Bajo el gobierno del AKP de Erdogan, Turquía ha triplicado su PIB, con un crecimiento medio anual del 5% gracias al despegue experimentado por exportaciones y manufacturas. Las condiciones de vida de los ciudadanos con menos ingresos han mejorado de forma notable, representando esta capa social la mayor parte del electorado. Es la principal razón de los analistas para explicar la rotunda victoria Erdogan, pese a las manchas en su carrera y los últimos escándalos.
En el plano internacional, Erdogan ha sido un líder inteligente: supo posicionar a Turquía como un vecino ejemplar en Oriente Próximo y norte de África, una figura a seguir por parte de los islamistas durante la primavera árabe, aunando democracia e islamismo moderado. Se ganó el favor de los países árabes con su apoyo a la causa palestina y la condena a Israel, abandonando las fallidas aspiraciones del país a entrar en la Unión Europea y apostando por un papel más predominante en la región mediante la realpolitik.
En el plano interno, muchas voces lo acusan de ser un líder autoritario e irrespetuoso con la laicidad del país. En 1998, su vida política comenzaba cuando ingresó en prisión por incitar el odio religioso, y ese fue el inicio de numerosos claroscuros que han acabado por emerger. Tras las manifestaciones del parque Gezi en mayo de 2013, su gobierno promulgó una ley que prohibía las manifestaciones pacíficas, además de ordenar a las fuerzas de seguridad cargar contra los manifestantes −“terroristas”, según sus palabras−, ya fueran jóvenes, ancianos o niños con sus padres.
En diciembre de ese mismo año, la tensión siguió in crescendo cuando salieron a la luz una serie de pinchazos telefónicos que revelaban un caso de corrupción donde quedaron implicados el primer ministro y la mitad de su gobierno. La respuesta fue la destitución de más de 500 agentes de policía tras las detenciones de los supuestos corruptos.
El recorte en derechos civiles y el viraje antisecular se amplió con la prohibición de Twitter, Facebook y YouTube; las limitaciones al consumo de alcohol; la prohibición a los médicos de prestar primeros auxilios fuera de un hospital; o la deportación y persecución de periodistas.

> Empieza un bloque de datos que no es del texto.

(** * cyber-buddies: the append-style file hiding engine of [stego_cli.cpp]

    A shallow embedding of the engine (header codec, capacity policy,
    embed and extract pipelines, output-name finalisation) and the
    properties of it that the specification states.

    Conventions.
    - [std::string] and [vector<unsigned char>] are [list byte].
    - [uint16_t], [uint32_t] and [size_t] values are [Z], with the
      wrap-around of the narrow types written out ([u16], [u32]); the
      [size_t] sums of the engine are bounded by a buffer length plus
      2^32 and do not wrap.
    - [double] is IEEE 754 binary64, computed with the executable
      operations of [SpecFloat].
    - Exceptions are the [Err] results of a small error monad; reading
      outside a buffer is the separate outcome [Undefined].
    - Console output is not modelled. *)

From Stdlib Require Import Strings.String Strings.Ascii Strings.Byte.
From Stdlib Require Import ZArith List Bool Lia.
From Stdlib Require Import Floats.SpecFloat.
Import ListNotations.
Open Scope Z_scope.

(* ================================================================== *)
(** * Bytes and fixed-width integers *)
(* ================================================================== *)

Definition Z_of_byte (b : byte) : Z := Z.of_N (Byte.to_N b).

Definition byte_of_Z (z : Z) : byte :=
  match Byte.of_N (Z.to_N (z mod 256)) with
  | Some b => b
  | None => x00
  end.

Definition byte_eqb (a b : byte) : bool := Z_of_byte a =? Z_of_byte b.

Definition u16 (z : Z) : Z := z mod 2 ^ 16.
Definition u32 (z : Z) : Z := z mod 2 ^ 32.
(** X5.  Where the overlay's [hasOwnProperty] is the built-in function, a
    [set] of a key other than [hasOwnProperty] that the overlay did not
    have and behind which it inherits no setter, followed by a delete of
    that key, gives back the overlay as it was before the [set] (provided a
    writable property copied from the shared window is configurable
    there). *)
Theorem delete_after_set (h : Host) (sb : ProxySandbox) (W : JSObject)
    (p : PropertyKey) (v : Value) :
  sandboxRunning sb = true →
  builtinHasOwnProperty (fakeWindow sb) →
  p ≠ PString "hasOwnProperty" →
  own (fakeWindow sb) !! p = None →
  setterOf (fakeWindow sb) p = None →
  (∀ d, own W !! p = Some d → writable d = true → configurable d = true) →
  completion (set h sb W p v) = Normal true →
  let o := set h sb W p v in
  let o' := deleteProperty h (sandbox o) (window o) p in
  completion o' = Normal true
  ∧ fakeWindow (sandbox o') = fakeWindow sb
  ∧ window o' = window o.
Proof.
  intros Hr Hb Hne Hown Hns Hcfg Hc o o'.
  destruct (set_Normal h sb W p v Hr Hc) as (target' & W1 & Hsb & _ & Hcases).
  fold o in Hsb.
  assert (Ht : target' = fakeWindow sb
               ∨ ∃ e, target' = withOwn (fakeWindow sb)
                                  (<[p := DataDesc v true e true]> (own (fakeWindow sb)))).
  { destruct Hcases as [(_ & _ & _ & d & HW & Hd)|[_ Ha]].
    - destruct (writable d) eqn:Hwd; [|by left].
      right. unfold validateAndApply in Hd. rewrite Hown in Hd.
      destruct (extensible (fakeWindow sb)); [|done]. simpl in Hd.
      injection Hd as <-. rewrite (Hcfg d HW Hwd). eauto.
    - apply (assignOverlay_fresh _ _ _ _ _ _ _ _ Hown) in Ha as [->| ->]; eauto. }
  assert (Hf : fakeWindow (sandbox o) = target') by (by rewrite Hsb).
  assert (Hb' : builtinHasOwnProperty (fakeWindow (sandbox o))).
  { rewrite Hf. destruct Ht as [->|[e ->]]; [done|].
    by apply builtinHasOwnProperty_insert. }
  pose proof (deleteProperty_cases h (sandbox o) (window o) p Hb')
    as (Hwin & _ & Hdel).
  fold o' in Hwin, Hdel. rewrite Hf in Hdel.
  destruct Ht as [->|[e ->]].
  - rewrite Hown in Hdel. destruct Hdel as [-> ->]. by rewrite Hf.
  - simpl in Hdel. rewrite lookup_insert_eq in Hdel. simpl in Hdel.
    destruct Hdel as [-> ->]. split; [done|]. split; [|done].
    unfold withOwn. simpl. rewrite delete_insert_eq, delete_id by done.
    by destruct (fakeWindow sb).
Qed.

Lemma delete_after_set_witness :
  sandboxRunning sandboxA = true
  ∧ builtinHasOwnProperty (fakeWindow sandboxA)
  ∧ PString "title" ≠ PString "hasOwnProperty"
  ∧ own (fakeWindow sandboxA) !! PString "title" = None
  ∧ setterOf (fakeWindow sandboxA) (PString "title") = None
  ∧ (∀ d, own browserWindow !! PString "title" = Some d →
          writable d = true → configurable d = true)
  ∧ completion (set host sandboxA browserWindow (PString "title") (VString "app"))
    = Normal true
  ∧ (let o := set host sandboxA browserWindow (PString "title") (VString "app") in
     let o' := deleteProperty host (sandbox o) (window o) (PString "title") in
     completion o' = Normal true
     ∧ fakeWindow (sandbox o') = fakeWindow sandboxA
     ∧ window o' = window o).
Proof.
  assert (Hb : builtinHasOwnProperty (fakeWindow sandboxA))
    by (vm_compute; reflexivity).
  assert (Hne : PString "title" ≠ PString "hasOwnProperty") by discriminate.
  assert (Hcfg : ∀ d, own browserWindow !! PString "title" = Some d →
                      writable d = true → configurable d = true).
  { intros d Hd _. vm_compute in Hd. by injection Hd as <-. }
  split; [reflexivity|]. split; [exact Hb|]. split; [exact Hne|].
  split; [vm_compute; reflexivity|]. split; [vm_compute; reflexivity|].
  split; [exact Hcfg|]. split; [vm_compute; reflexivity|].
  apply (delete_after_set host sandboxA browserWindow (PString "title") (VString "app"));
    [reflexivity|exact Hb|exact Hne|vm_compute; reflexivity|vm_compute; reflexivity
    |exact Hcfg|vm_compute; reflexivity].
Defined.
(** C7: the matcher does not look at the operation tags. The operation
    filter keeps every candidate (every request is treated as a Call), so
    a permission tagged DelegateCall authorises an execute request, and
    replacing the operation field of every permission changes neither
    which permission is matched nor whether signing succeeds. *)
Theorem operation_tags_ignored
  (f : Permission -> Operation) (client : Client) (args : SessionKeyValidatorArgs)
  (v : SessionKeyValidator) :
  Keccak256Spec ->
  signerToSessionKeyValidator client args = Ok v ->
  (forall ps, filterByOperation ps Call = ps)
  /\ (forall targets dataArray values,
        filterPermissions (map (retag f) (permissions (sk_sessionKeyData v)))
          targets dataArray values
        = mapResult (option_map (map (retag f)))
            (filterPermissions (permissions (sk_sessionKeyData v))
               targets dataArray values))
  /\ (forall callData_,
        findMatchingPermissions (retagValidator f v) callData_
        = option_map (retagMatching f) (findMatchingPermissions v callData_))
  /\ (forall userOperation enableSig,
        errorOf (sk_signUserOperation (retagValidator f v) userOperation enableSig)
        = errorOf (sk_signUserOperation v userOperation enableSig)).
Proof.
  intros HK Hv.
  destruct (constructed_validator client args v Hv) as [_ Ht].
  split; [exact filterByOperation_Call|].
  split; [intros; apply filterPermissions_retag|].
  split; [intros; apply findMatchingPermissions_retag|].
  intros. now apply signUserOperation_retag.
Qed.

(** C4 (amended): getEnableData of an ECDSA validator returns the
    signer's address as it is, the 20 bytes, without padding. *)
Theorem ecdsa_enable_data_is_address
  (client : Client) (args : EcdsaValidatorArgs) (e : EcdsaValidator)
  (account : option Address) :
  signerToEcdsaValidator client args = Ok e ->
  getEnableData (ecdsaPlugin e) account = Ok (address (ecdsa_arg_signer args))
  /\ ecdsa_getEnableData e = Ok (address (ecdsa_arg_signer args)).
Proof.
  unfold signerToEcdsaValidator. destruct (chain client); [|discriminate].
  intros [= <-]. split; reflexivity.
Qed.

(** C8: signUserOperation of the ECDSA validator returns the 4-byte
    sudo-mode marker 0x00000000 followed by the signer's signature over
    the user-operation hash, and that hash is computed from the operation
    with every field kept except the signature, which is 0x: the
    signature field of the operation handed in has no part in the
    result. *)
Theorem ecdsa_signature_sudo_prefix
  (e : EcdsaValidator) (userOperation : UserOperation) :
  ecdsa_signUserOperation e userOperation
  = mapResult (fun s => "0x00000000" ++ Viem.strip0x s)
      (await (signMessage (ecdsa_viemSigner e)
                (getUserOperationHash
                   {| sender := sender userOperation;
                      nonce := nonce userOperation;
                      initCode := initCode userOperation;
                      callData := callData userOperation;
                      callGasLimit := callGasLimit userOperation;
                      verificationGasLimit := verificationGasLimit userOperation;
                      preVerificationGas := preVerificationGas userOperation;
                      maxFeePerGas := maxFeePerGas userOperation;
                      maxPriorityFeePerGas := maxPriorityFeePerGas userOperation;
                      paymasterAndData := paymasterAndData userOperation;
                      signature := "0x" |}
                   (ecdsa_entryPoint e) (ecdsa_chainId e))))
  /\ (forall out, ecdsa_signUserOperation e userOperation = Ok out ->
                  prefix "0x00000000" out = true)
  /\ (forall sg,
        ecdsa_signUserOperation e
          {| sender := sender userOperation;
             nonce := nonce userOperation;
             initCode := initCode userOperation;
             callData := callData userOperation;
             callGasLimit := callGasLimit userOperation;
             verificationGasLimit := verificationGasLimit userOperation;
             preVerificationGas := preVerificationGas userOperation;
             maxFeePerGas := maxFeePerGas userOperation;
             maxPriorityFeePerGas := maxPriorityFeePerGas userOperation;
             paymasterAndData := paymasterAndData userOperation;
             signature := sg |}
        = ecdsa_signUserOperation e userOperation)
  /\ (forall approval, signUserOperation (ecdsaPlugin e) userOperation approval
                       = ecdsa_signUserOperation e userOperation).
Proof.
  unfold ecdsa_signUserOperation, withSignature.
  split; [|split; [|split]].
  - destruct (await _); reflexivity.
  - intros out. destruct (await _) as [s|]; cbn [bind]; [|discriminate].
    intros [= <-]. rewrite concat_two. now destruct (Viem.strip0x s).
  - reflexivity.
  - reflexivity.
Qed.

End SigningClaims.

Section AccountClaims.

Context {X : Externals}.

(** C5 (amended): encodeCallData encodes execute(to, value, data, 0) for
    one transaction and executeBatch([{to, value, data}, ...]) for a list.
    The operation flag of a single call is the constant 0 for every
    request: only to, value and data of a request are read, so two
    requests that agree on them are encoded alike whatever else they
    carry, and no request is encoded with another flag. *)
Theorem encodeCallData_ignores_call_type (tx : Tx) (txs : list Tx) :
  encodeCallData (OneTx tx)
  = encodeFunctionData (execute (to tx) (value tx) (data tx) 0)
  /\ encodeCallData (ManyTx txs)
     = encodeFunctionData (executeBatch (map (fun t => (to t, value t, data t)) txs))
  /\ operationFlag (callOf (OneTx tx)) = Some 0
  /\ (forall tx' : Tx,
        to tx' = to tx -> value tx' = value tx -> data tx' = data tx ->
        encodeCallData (OneTx tx') = encodeCallData (OneTx tx)).
Proof.
  split; [reflexivity|]. split; [reflexivity|]. split; [reflexivity|].
  intros tx' Ht Hv Hd. unfold encodeCallData, callOf. now rewrite Ht, Hv, Hd.
Qed.
(** * bgp-fsm: UPDATE path-attribute operations and the IPv4 RIB

    A shallow embedding of [protocol/bgp-update-message.cc] and
    [src/bgp-rib4.cc].  Unsigned machine integers are [Z]; where the code
    narrows or wraps one, the reduction is written out.  A method that
    mutates its object and returns [bool] becomes a function returning the
    flag together with the object after the call. *)

From Stdlib Require Import ZArith List Bool Lia.
Import ListNotations.
Open Scope Z_scope.

(** ** Path attributes (the data model of bgp-path-attrib.h) *)

Module Attr.

(** Attribute type codes. *)
Definition ORIGIN : Z := 1.
Definition AS_PATH : Z := 2.
Definition NEXT_HOP : Z := 3.
Definition MULTI_EXIT_DISC : Z := 4.
Definition LOCAL_PREF : Z := 5.
Definition ATOMIC_AGGREGATE : Z := 6.
Definition AGGREGATOR : Z := 7.
Definition COMMUNITY : Z := 8.
Definition AS4_PATH : Z := 17.
Definition AS4_AGGREGATOR : Z := 18.

(** The reserved two-byte ASN standing for any ASN that needs four bytes. *)
Definition AS_TRANS : Z := 23456.

Inductive BgpAsPathSegmentType : Type := AS_SET | AS_SEQUENCE.

Definition seg_type_eqb (a b : BgpAsPathSegmentType) : bool :=
  match a, b with
  | AS_SET, AS_SET | AS_SEQUENCE, AS_SEQUENCE => true
  | _, _ => false
  end.

(** [BgpAsPathSegment], with its two subclasses [BgpAsPathSegment2b] and
    [BgpAsPathSegment4b] told apart by [is_4b]. *)
Record BgpAsPathSegment : Type := mkSeg {
  is_4b : bool;
  type : BgpAsPathSegmentType;
  value : list Z
}.

(** [BgpPathAttrib] and its subclasses as one tagged sum; the dynamic casts
    of the source are matches on the constructor.  The header flags are
    neither read nor written by the operations embedded below. *)
Inductive BgpPathAttrib : Type :=
| Origin (origin : Z)
| AsPath (path_is_4b : bool) (as_paths : list BgpAsPathSegment)
| Nexthop (next_hop : Z)
| Med (med : Z)
| LocalPref (local_pref : Z)
| AtomicAggregate
| Aggregator (asn : Z) (addr : Z)
| Community (communities : list Z)
| As4Path (as4_paths : list BgpAsPathSegment)
| As4Aggregator (asn4 : Z) (addr : Z).

Definition type_code (a : BgpPathAttrib) : Z :=
  match a with
  | Origin _ => ORIGIN
  | AsPath _ _ => AS_PATH
  | Nexthop _ => NEXT_HOP
  | Med _ => MULTI_EXIT_DISC
  | LocalPref _ => LOCAL_PREF
  | AtomicAggregate => ATOMIC_AGGREGATE
  | Aggregator _ _ => AGGREGATOR
  | Community _ => COMMUNITY
  | As4Path _ => AS4_PATH
  | As4Aggregator _ _ => AS4_AGGREGATOR
  end.


(** A value narrowed to [uint16_t]. *)
Definition uint16 (z : Z) : Z := z mod 65536.

(** [asn >= 0xffff ? 23456 : asn], stored in a [uint16_t]. *)
Definition to_2b (asn : Z) : Z :=
  if 65535 <=? asn then AS_TRANS else uint16 asn.

(** Modelled from the spec: the segment's own [prepend]
    ([BgpAsPathSegment2b::prepend] in bgp-path-attrib.cc, which is not among
    the sources).  Section 4.2 has prepending push the ASN at the front of
    the segment and lets a segment grow only while its length is below 255;
    the call is refused on a segment that is full. *)
Definition seg_prepend (a : Z) (s : BgpAsPathSegment) : option BgpAsPathSegment :=
  if (length (value s) <? 255)%nat
  then Some (mkSeg (is_4b s) (type s) (a :: value s))
  else None.

(** Modelled from the spec: prepending into a segment list
    ([BgpPathAttribAsPath::prepend] and [BgpPathAttribAs4Path::prepend] of
    bgp-path-attrib.cc).  Section 4.2: if the leading segment is AS_SEQUENCE
    and its length is below 255 the ASN is pushed at its front; otherwise a
    new leading AS_SEQUENCE segment carrying the ASN is inserted.  [four] is
    the width of the attribute, given to a segment it creates. *)
Definition prepend_segs (four : bool) (a : Z) (segs : list BgpAsPathSegment)
  : list BgpAsPathSegment :=
  match segs with
  | s :: rest =>
      if seg_type_eqb (type s) AS_SEQUENCE && (length (value s) <? 255)%nat
      then mkSeg (is_4b s) (type s) (a :: value s) :: rest
      else mkSeg four AS_SEQUENCE [a] :: segs
  | [] => [mkSeg four AS_SEQUENCE [a]]
  end.

(** [path.prepend(asn)] on an AS_PATH or AS4_PATH attribute: the flag it
    returns and the attribute afterwards.  By the text above it has no
    refusing case. *)
Definition attr_prepend (a : Z) (p : BgpPathAttrib) : bool * BgpPathAttrib :=
  match p with
  | AsPath b segs => (true, AsPath b (prepend_segs b a segs))
  | As4Path segs => (true, As4Path (prepend_segs true a segs))
  | _ => (false, p)
  end.


(** Modelled from the spec: [asPathSegsTo4b()] without an AS4_PATH.  Section
    4.2, step 3: the segment ASNs are reinterpreted as four-byte values, no
    placeholder is substituted. *)
Definition segs_to_4b (segs : list BgpAsPathSegment) : list BgpAsPathSegment :=
  map (fun s => mkSeg true (type s) (value s)) segs.

End Attr.

(** ** The UPDATE message (bgp-update-message.cc) *)

Module Update.
Import Attr.

Record BgpUpdateMessage : Type := mkMsg {
  use_4b_asn : bool;
  path_attribute : list BgpPathAttrib
}.
(** A step, by cases: the thread, the stimulus, the position. *)
Ltac step_cases H :=
  match type of H with
  | step ?c ?s = Some _ =>
      let pc := fresh "pc" in
      let qc := fresh "qc" in
      destruct s as [pc qc ? ? ? ? ? ?];
      first
        [ is_var c; destruct c as [|[|[?|]|?|]];
          [destruct qc | destruct pc ..]
        | lazymatch c with
          | RunStepper => destruct qc
          | RunController ?x => destruct x as [|[?|]|?|]; destruct pc
          end ];
      cbn [step ctl_step stp_step ctl stp lock slot ticks stop_event hold
           args in_try ctl_in_with] in H;
      try discriminate H;
      repeat match type of H with
             | context [match ?x with _ => _ end] => destruct x eqn:?
             end;
      try discriminate H;
      injection H as <- <-
  end.

End Tactics.

(** * The controller's loop: deadzone and latch *)

Module LoopFacts.
Import Teleop.
Import Tactics.

(** ** Float comparisons against a non-negative threshold *)

Lemma between_is_abs_below (d x : spec_float) :
  threshold_like d →
  SFltb (SFopp d) x && SFltb x d = SFltb (SFabs x) d.
Proof.
  destruct d as [[]| | |[] md ed]; simpl; try tauto; intros _;
    destruct x as [[]|[]| |[] m e]; try reflexivity.
  unfold SFltb; simpl.
  rewrite (Z.compare_antisym e ed).
  destruct (e ?= ed); simpl; try reflexivity.
  rewrite Pos.compare_cont_antisym; simpl.
  apply andb_true_r.
Qed.
(** * The generated class dispatcher, the wrap interface file and DerivedValue

    A shallow embedding of

    - [wrap/tests/expected_namespaces/new_ClassD_.cpp]: the entry point the
      wrap generator emits for class [ClassD], with its handle registry
      [collector] and its exit hook [cleanup];
    - [gtsam.h]: the interface file handed to the generator, as the list of
      its class declarations;
    - [gtsam/base/DerivedValue.h]: the adapter from a concrete value type to
      the generic [Value] interface.  *)

From stdpp Require Import gmap strings list sorting.

Local Set Warnings "-clear-no-such-hyp".

(** ** new_ClassD_.cpp *)

(** [Shared*]: the address of a heap cell holding a
    [boost::shared_ptr<ClassD>].  Addresses are machine words; the null
    pointer is the word zero. *)
Abbreviation ptr := N.
Definition null : ptr := 0%N.

(** Modelled from the spec: the kinds of dispatch error.  The dispatcher
    itself calls no error routine; only the marshalling template it uses can
    raise. *)
Inductive DispatchError := UnknownHandle | UnknownSelector | MarshalError.

(** Modelled from the spec: the host's array type [mxArray] and the
    marshalling template [unwrap<int>] of [wrap/matlab.h] are not among the
    sources.  An input slot is represented by the two things the dispatcher
    reads from it: the pointer-sized word at the start of its data buffer
    (what [mxGetData(input)] points at, read as a [Shared] pointer) and the
    integer [unwrap<int>] extracts from it, [None] when the slot does not
    hold an integer scalar and the template reports a boundary type
    mismatch. *)
Record mxArray := MxArray {
  mxGetData : ptr;
  unwrap_int : option Z
}.

(** [out[0]] after [mxCreateNumericMatrix(1, 1, mxUINT32OR64_CLASS, mxREAL)]
    and the store of [self] through [mxGetPr]: a real 1x1 unsigned-integer
    matrix whose only element is the pointer. *)
Record mxNumericMatrix := NumericMatrix {
  mx_rows : nat;
  mx_cols : nat;
  mx_word : ptr
}.

(** The state a call can read or change: the file-level [collector], the
    [Shared] cells that [new] has handed out and [delete] has not yet taken
    back, the operands of every [delete] executed so far (most recent
    first), and whether [cleanup] has been handed to the host as exit
    hook. *)
Record state := State {
  collector : gset ptr;
  live : gset ptr;
  deleted : list ptr;
  at_exit : bool
}.

Global Instance state_eq_dec : EqDecision state.
Proof. solve_decision. Defined.

(** [collector.insert(p)] *)
Definition collector_insert (p : ptr) (s : state) : state :=
  State ({[p]} ∪ collector s) (live s) (deleted s) (at_exit s).

(** [collector.erase(p)]: the number of elements removed, and the state. *)
Definition collector_erase (p : ptr) (s : state) : nat * state :=
  (if decide (p ∈ collector s) then 1 else 0,
   State (collector s ∖ {[p]}) (live s) (deleted s) (at_exit s)).

(** [delete p]: the cell is destroyed and its address recorded.  The
    statement is defined only when [p] is the address of an allocated
    cell; [None] stands for the undefined behaviour otherwise. *)
Definition delete_ (p : ptr) (s : state) : option state :=
  if decide (p ∈ live s)
  then Some (State (collector s) (live s ∖ {[p]}) (p :: deleted s)
                   (at_exit s))
  else None.

(** [mexAtExit(cleanup)] *)
Definition mexAtExit (s : state) : state :=
  State (collector s) (live s) (deleted s) true.

(** [struct Destruct]: [operator()] erases its argument from the collector
    and does nothing else. *)
Definition Destruct (p : ptr) (s : state) : state := snd (collector_erase p s).

(** How a traversal of the collector ends: at [last], or in the state in
    which an iterator was advanced whose element had been erased, after
    which nothing is known. *)
Inductive traversal :=
| Completed (s : state)
| Invalidated (s : state).

(** The state a traversal got to. *)
Definition reached (t : traversal) : state :=
  match t with
  | Completed s => s
  | Invalidated s => s
  end.

(** [std::for_each(first, last, f)] over iterators of the collector: [f]
    is applied to the element under the iterator and the iterator is then
    advanced, which is defined only while that element is still in the
    collector.  The functor of this file changes the collector by erasing
    the element it is given and in no other way, so the elements ahead of
    the iterator are those of the range at the call. *)
Fixpoint for_each (range : list ptr) (f : ptr → state → state)
    (s : state) : traversal :=
  match range with
  | [] => Completed s
  | p :: rest =>
    let s1 := f p s in
    if decide (p ∈ collector s1) then for_each rest f s1
    else Invalidated s1
  end.

(** [collector.begin()] to [collector.end()]: the handles in ascending
    order of address. *)
Definition collector_range (s : state) : list ptr :=
  merge_sort N.le (elements (collector s)).
(** * VideoMind front-end: request plumbing and form logic

    A shallow embedding of the JavaScript sources of the repository:

    - [services/api.js]: the axios client wrapper and the accessors;
    - [App.jsx]: the page-level component of the new front-end;
    - [components/AnalysisResults]: tabbed viewer, transcript search, chat;
    - [components/VideoAnalyzer]: URL form, validation, language selector;
    - [frontend/src/App.jsx]: the older single-file front-end.

    JavaScript strings are sequences of UTF-16 code units, JSON payloads are
    values of a small dynamic type, and every handler is a function from the
    component state and the list of HTTP requests issued so far to the new
    state and the extended list.  Each handler is run to completion: the
    interleaving of overlapping asynchronous calls and console output are
    outside the model. *)

From Stdlib Require Import List NArith ZArith Bool String Ascii Lia.
From Stdlib Require Import DecimalString.
Import ListNotations.

Set Implicit Arguments.
Set Warnings "-register-all".

(* ===================================================================== *)
(** * JavaScript data *)
(* ===================================================================== *)

Module JS.

(** A string is the list of its UTF-16 code units. *)
Definition code_unit := N.
Definition jsstring := list code_unit.

(** ASCII literals of the sources. *)
Definition js (s : string) : jsstring :=
  map N_of_ascii (list_ascii_of_string s).
Arguments js s%_string.

Fixpoint str_eqb (a b : jsstring) : bool :=
  match a, b with
  | [], [] => true
  | x :: a', y :: b' => N.eqb x y && str_eqb a' b'
  | _, _ => false
  end.

(** Dynamic values: what [JSON.parse] produces, plus [undefined].  Numbers
    are the integral ones. *)
Inductive value :=
| VUndefined
| VNull
| VBool (b : bool)
| VNum (n : Z)
| VStr (s : jsstring)
| VArr (items : list value)
| VObj (fields : list (jsstring * value)).

(** ToBoolean. *)
Definition truthy (v : value) : bool :=
  match v with
  | VUndefined | VNull => false
  | VBool b => b
  | VNum n => negb (Z.eqb n 0)
  | VStr s => match s with [] => false | _ => true end
  | VArr _ | VObj _ => true
  end.

(** [a || b]. *)
Definition or_else (a b : value) : value := if truthy a then a else b.

(** [a === s] for a string [s]. *)
Definition strict_eq_str (a : value) (s : jsstring) : bool :=
  match a with VStr t => str_eqb t s | _ => false end.

Fixpoint lookup (fields : list (jsstring * value)) (k : jsstring) : value :=
  match fields with
  | [] => VUndefined
  | (k', v) :: rest => if str_eqb k' k then v else lookup rest k
  end.

(** [v?.k] for the data keys the program reads (none of them is a property
    of a built-in prototype, so primitives and arrays answer [undefined]). *)
Definition get (v : value) (k : jsstring) : value :=
  match v with
  | VObj fields => lookup fields k
  | _ => VUndefined
  end.
(** C5 (amended): an expression that holds a character of no token class
    (such as an operator other than + and -), or in which some operator
    token is not followed by a Number token holding a strictly positive
    integer and then a Unit token with a recognized spelling (zero amount,
    negative-looking amount, non-numeric interval, missing unit, unknown
    unit), fails to parse; the error code is PARSE_ERROR when the expression
    is within the length limit and EXPRESSION_TOO_LONG otherwise.  No
    expression parses to a tree with an amount that is not a strictly
    positive integer. *)
Theorem parse_rejects_malformed_intervals `{Host} expression options :
  anyChar unrecognized expression = true \/
  (exists tokens, tokenize expression = inr tokens /\
                  operatorsWellFollowed tokens = false) ->
  (exists e,
     parse expression options = inl e /\
     pe_code e =
       if default 200 (options ≫= maxExpressionLength) <? strlen expression
       then "EXPRESSION_TOO_LONG" else "PARSE_ERROR") /\
  (forall expression' ast,
     parse expression' options = inr ast ->
     amountsWithin (default 10000 (options ≫= maxIntervalAmount)) ast).
Proof.
  intros Hbad. split; [|intros ? ?; apply parse_inr_amounts].
  destruct (parse_malformed_fails expression options Hbad) as [e He].
  exists e. split; [done|].
  destruct (Z.ltb_spec (default 200 (options ≫= maxExpressionLength))
              (strlen expression)) as [Hlong|Hshort].
  - rewrite parse_too_long in He by done. by injection He as <-.
  - by eapply parse_inl_code.
Qed.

El caso Ergekenon contra más de 300 acusados de preparar un golpe de Estado contra el gobierno parecía un modo definitivo de alejar a los militares de la política turca, pero las acusaciones crecientes y cada vez más inverosímiles hicieron ver que no era más que un gran esfuerzo por apartar de su camino a la oposición ante el viraje confesional que tomaba Turquía.
Otras acusaciones contra Erdogan son su victimismo como forma de justificación −los enemigos en su patria y en el extranjero quieren poner fin a sus grandes proyectos para Turquía−, su implacable retórica agresiva y el clientelismo impulsado por su gobierno. Se critica también la hiperconstrucción, las privatizaciones o la gran deuda en cuenta corriente que acumula el Estado.
La cuestión kurda ha sido vital para Turquía y el AKP. Erdogan ha sido el único líder político capaz de impulsar el proceso de paz. Sin embargo, hoy se vive un bloqueo ya que el Partido de los Trabajadores de Kurdistán, liderado por Abdullah Ocalan, considera que el gobierno no ha cumplido con las condiciones del alto el fuego pactadas. Mientras, Erdogan negó haber negociado en secreto con “el líder del terror”, pese a lo que Ocalan pueda afirmar.
En el nuevo funcionamiento de la presidencia, la figura del presidente estará revestida de una gran legitimidad por haber sido elegido democráticamente, compitiendo con el papel del primer ministro. Muchos temen que el poder siga concentrándose en Erdogan: el AKP podría aprovechar su mayoría parlamentaria para modificar la constitución y el conjunto del sistema, pasando de un sistema parlamentario a uno presidencialista liderado, cómo no, por Tayyip, como le llaman sus hombres de confianza.
La moderna República de Turquía fue fundada en 1923 por Mustafa Kemal Atatürk. Erdogan aspira, en un hipotético segundo mandato, a presidir los fastos por el 100 aniversario. El camino del sultán estaría completo.